The Design Interview Challenge

If you spend any time reading or discussing design hiring the subject of design challenges will inevitably come up. I’ve experienced design challenges both as an interviewee and an interviewer.

As an interviewee, many of the interview challenges I participated in left me feeling uneasy. From the conversations I’ve had with design peers who had design interview challenges, this isn’t an uncommon feeling. Few of those I spoke with had anything positive to say about their experiences.

As an interviewer, I’ve participated in interview loops with both take-home and live whiteboard design challenges and saw how they could be helpful windows into a candidate’s thought and design process. I also saw how even with the best intentions they could easily go off the rails without careful handling.

So when I reached the trial phase of my Automattic Product Design interview, I have to admit that I entered into it with trepidation but also with curiosity and an open mind because it was unlike anything I had participated in before.

How Automattic’s Trial Works

First, a little background on the interview process at Automattic.

Since Automattic’s an entirely remote company without an office headquarters for people to interview in, the hiring process isn’t a full day interview loop with people on site. Instead after moving on from an initial screening interview with someone on the hiring team, candidates participate in a trial where they work on a project and use the same tools that that everyone at Automattic uses to communicate and work together.

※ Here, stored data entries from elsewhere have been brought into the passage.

(** X19. Removing the video at an index of the list gives the list
    without that one video, the others in their order, and revokes the
    preview URL of the removed video and of no other; the removal of a
    video just appended gives back the list as it was. With no video at
    the index the updater throws. *)
Theorem removing_a_video_keeps_the_others :
  forall (prev : list VideoUploader.VideoFile) (index : nat),
    ((index < List.length prev)%nat ->
     exists video rest,
       nth_error prev index = Some video
       /\ VideoUploaderActions.removeVideo index prev
          = Return (rest, VideoUploader.preview video)
       /\ List.length rest = (List.length prev - 1)%nat
       /\ (forall i, nth_error rest i
                     = nth_error prev (if (i <? index)%nat then i else S i)))
    /\ ((List.length prev <= index)%nat ->
        exists e, VideoUploaderActions.removeVideo index prev = Throw e)
    /\ (forall video,
           VideoUploaderActions.removeVideo (List.length prev) (prev ++ [video])
           = Return (prev, VideoUploader.preview video)).
Proof.
  intros prev index. unfold VideoUploaderActions.removeVideo. split; [| split].
  - intros Hlt. destruct (nth_error prev index) as [video |] eqn:E.
    + exists video, (JsArray.splice_one index prev).
      split; [reflexivity |]. split; [reflexivity |].
      split; [now apply splice_one_length |].
      intros i. now apply splice_one_nth.
    + apply nth_error_None in E. lia.
  - intros Hge. apply nth_error_None in Hge. rewrite Hge. eauto.
  - intros video. rewrite nth_error_app2 by lia. rewrite Nat.sub_diag. simpl.
    now rewrite splice_one_last.
Qed.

The trial process is something that’s been in place for a number of years, and if you’re interested in learning more this article in the Harvard Business Review goes into more depth about it.

My Design Trial

My design trial kicked off with a post by Mike Shelton on my trial WordPress site, where I received my project brief, background on the project, and resource links as well as the criteria through which I’d be evaluated. I was told to expect my trial to last two to six weeks depending on how much time I could put into it per week. Two to six weeks seems like a lot, but knowing that the trial wouldn’t be limited to a short period of time like a single weekend or 24 hours was a relief. I was still working a full-time job which limited the time I could spend working on it to some nights and most weekends.

The other benefit I found for the extended timeline was that it better reflects a typical timeline for a product design project and allows for iterations and feedback. During my trial I went through a research phase as well as two design iterations based on feedback from designers on the team. Being able to get feedback from some of my future colleagues really set Automattic’s hiring process apart for me. Other take-home design challenges rarely give time for the interviewing designer to get feedback and make improvements like they normally would working with a team. As a candidate, being able to get a feel for the culture of critique and feedback at a company is incredibly important and can be challenging to do during a typical interview process. And I wasn’t just able to get a feel for how designers collaborated. Since I had access to other team’s projects I could read through their history and see how different cross-functional teams interacted with one another, which typically you don’t get to figure out until you’ve been working at a company for awhile.

As my design trial moved forward I was continually impressed with how freely information was shared with me. When I had a question or needed more information I found the team really opened up and was quick to get back to me. With “I will never pass up an opportunity to help out a colleague, and I’ll remember the days before I knew everything,” and “I will communicate as much as possible, because it’s the oxygen of a distributed company,” as part of Automattic’s company creed, I probably shouldn’t have been surprised by this. However, in past interviews I had sometimes felt like the company and people I interviewed with were holding cards close to their chest making it difficult to understand how things really were behind the scenes. It was great to see that the company’s values were not only deeply held, but that they were actively being practiced.

What I Learned

After coming out on the other side of the design trial process, I found it to be a great opportunity to not only get a feel for what it would be like to work with an entirely remote team, but to also understand how people worked together, how they communicated and how true the company’s values really were. So in the end, my feelings towards design challenges have changed. I now believe that when done right, design challenges can be just as valuable and insightful for the interviewing candidate as they are for the interviewing company.